Work order:
I need the number of lines in the data that include "Lemma"; reply with that number alone.

Listed records:
Definition Close (s : Store) : Store :=
  {| st_durable := st_durable s; st_pending := st_pending s; st_closed := true |}.

(** ** Programs over a store

    A program is a tree of store calls; each call consumes one fault. *)
Inductive prog (A : Type) :=
| Ret (a : A)
| PRead (name : string) (k : res (option C) → prog A)
| PWrite (name : string) (value : C) (k : res unit → prog A)
| PRemove (name : string) (k : res unit → prog A)
| PFlush (k : res unit → prog A).
Arguments Ret {A} a.
Arguments PRead {A} name k.
Arguments PWrite {A} name value k.
Arguments PRemove {A} name k.
Arguments PFlush {A} k.

(** One call. *)
Definition step {A} (f : fault) (ps : prog A * Store) : option (prog A * Store) :=
  match ps.1 with
  | Ret _ => None
  | PRead name k => let '(r, s) := ReadJSONIfExists name f ps.2 in Some (k r, s)
  | PWrite name value k => let '(r, s) := WriteJSON name value f ps.2 in Some (k r, s)
  | PRemove name k => let '(r, s) := RemoveJSON name f ps.2 in Some (k r, s)
  | PFlush k => let '(r, s) := Flush f ps.2 in Some (k r, s)
  end.

Definition pstep {A} (ps ps' : prog A * Store) : Prop := ∃ f, step f ps = Some ps'.

(** A run: the faults in the order of the calls, none after the last one given. *)
Fixpoint run {A} (faults : list fault) (p : prog A) (s : Store) : A * Store :=
  match p with
  | Ret a => (a, s)
  | PRead name k =>
      let '(r, s) := ReadJSONIfExists name (default FNone (head faults)) s in
      run (tail faults) (k r) s
  | PWrite name value k =>
      let '(r, s) := WriteJSON name value (default FNone (head faults)) s in
      run (tail faults) (k r) s
  | PRemove name k =>
      let '(r, s) := RemoveJSON name (default FNone (head faults)) s in
      run (tail faults) (k r) s
  | PFlush k =>
      let '(r, s) := Flush (default FNone (head faults)) s in run (tail faults) (k r) s
  end.

(** ** Reasoning about programs and crashes

    [wp I Q p s]: run from [s] with any faults, [p] keeps the crash condition
    [I] at every point and ends in a result and a store that satisfy [Q]. *)
Fixpoint wp {A} (I : Store → Prop) (Q : A → Store → Prop) (p : prog A) (s : Store) : Prop :=
  I s ∧
  match p with
  | Ret a => Q a s
  | PRead name k => ∀ f, let '(r, s') := ReadJSONIfExists name f s in wp I Q (k r) s'
  | PWrite name value k => ∀ f, let '(r, s') := WriteJSON name value f s in wp I Q (k r) s'
  | PRemove name k => ∀ f, let '(r, s') := RemoveJSON name f s in wp I Q (k r) s'
  | PFlush k => ∀ f, let '(r, s') := Flush f s in wp I Q (k r) s'
  end.

Lemma wp_step {A} I Q (p : prog A) s f p' s' :
  wp I Q p s → step f (p, s) = Some (p', s') → wp I Q p' s'.
Proof.
  unfold step. destruct p; simpl; [done|..]; intros [_ Hwp] Hstep; specialize (Hwp f);
    by match type of Hwp with context [match ?call with _ => _ end] =>
      destruct call; simplify_eq end.
Qed.

(** Whatever happens, at every point reached the crash condition holds, and a
    finished program satisfies its postcondition. *)
Lemma wp_adequate {A} I Q (p : prog A) s p' s' :
  wp I Q p s → rtc pstep (p, s) (p', s') →
  I s' ∧ ∀ a, p' = Ret a → Q a s'.
Proof.
  intros Hwp Hsteps. remember (p, s) as ps eqn:Hps. remember (p', s') as ps' eqn:Hps'.
  revert p s p' s' Hwp Hps Hps'.
  induction Hsteps as [ps|ps [p1 s1] ps' [f Hstep] _ IH]; intros p s p' s' Hwp -> Heq.
  - simplify_eq. destruct p'; simpl in Hwp; (split; [tauto|]); intros; simplify_eq; tauto.
  - eapply IH; [by eapply wp_step|done|done].
Qed.

(** The executable run is one of the step sequences. *)
Lemma run_steps {A} faults (p : prog A) s :
  rtc pstep (p, s) (Ret (run faults p s).1, (run faults p s).2).
Proof.
  revert faults s. induction p as [a|name k IH|name value k IH|name k IH|k IH];
    intros faults s; simpl; [done|..];
    match goal with |- context [match ?call with _ => _ end] =>
      destruct call as [r s'] eqn:Hcall end;
    (eapply rtc_l; [exists (default FNone (head faults)); unfold step; simpl; by rewrite Hcall|];
     apply IH).
Qed.

Lemma wp_run {A} I Q (p : prog A) s faults :
  wp I Q p s → I (run faults p s).2 ∧ Q (run faults p s).1 (run faults p s).2.
Proof.
  intros Hwp. destruct (wp_adequate _ _ _ _ _ _ Hwp (run_steps faults p s)). eauto.
Qed.

(** ** Crashes *)

Lemma crashed_New m : crashed (New m) m.
Proof. by exists []. Qed.

Lemma crashed_sync s m : crashed (syncDir s) m ↔ m = contents s.
Proof.
  split.
  - intros (kept & Hk & ->). simpl in *. by apply sublist_nil_r in Hk as ->.
  - intros ->. by exists [].
Qed.

Lemma contents_push ch s : contents (push ch s) = apply_change (contents s) ch.
Proof. unfold contents, push, apply_changes. simpl. by rewrite foldl_snoc. Qed.

(** A crash after one more change: with or without it. *)
Lemma crashed_push ch s m :
  crashed (push ch s) m ↔ crashed s m ∨ ∃ m0, crashed s m0 ∧ m = apply_change m0 ch.
Proof.
  unfold crashed, push, apply_changes. simpl. split.
  - intros (kept & Hk & ->). apply sublist_app_r in Hk as (k1 & k2 & -> & Hk1 & Hk2).
    rewrite sublist_cons_r in Hk2. destruct Hk2 as [->%sublist_nil_r|(k3 & -> & ->%sublist_nil_r)].
    + left. exists k1. by rewrite app_nil_r.
    + right. rewrite foldl_snoc. eauto.
  - intros [(kept & Hk & ->)|(m0 & (kept & Hk & ->) & ->)].
    + exists kept. split; [by apply sublist_inserts_r|done].
    + exists (kept ++ [ch]). split; [by apply sublist_app|]. by rewrite foldl_snoc.
Qed.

Answer area:
8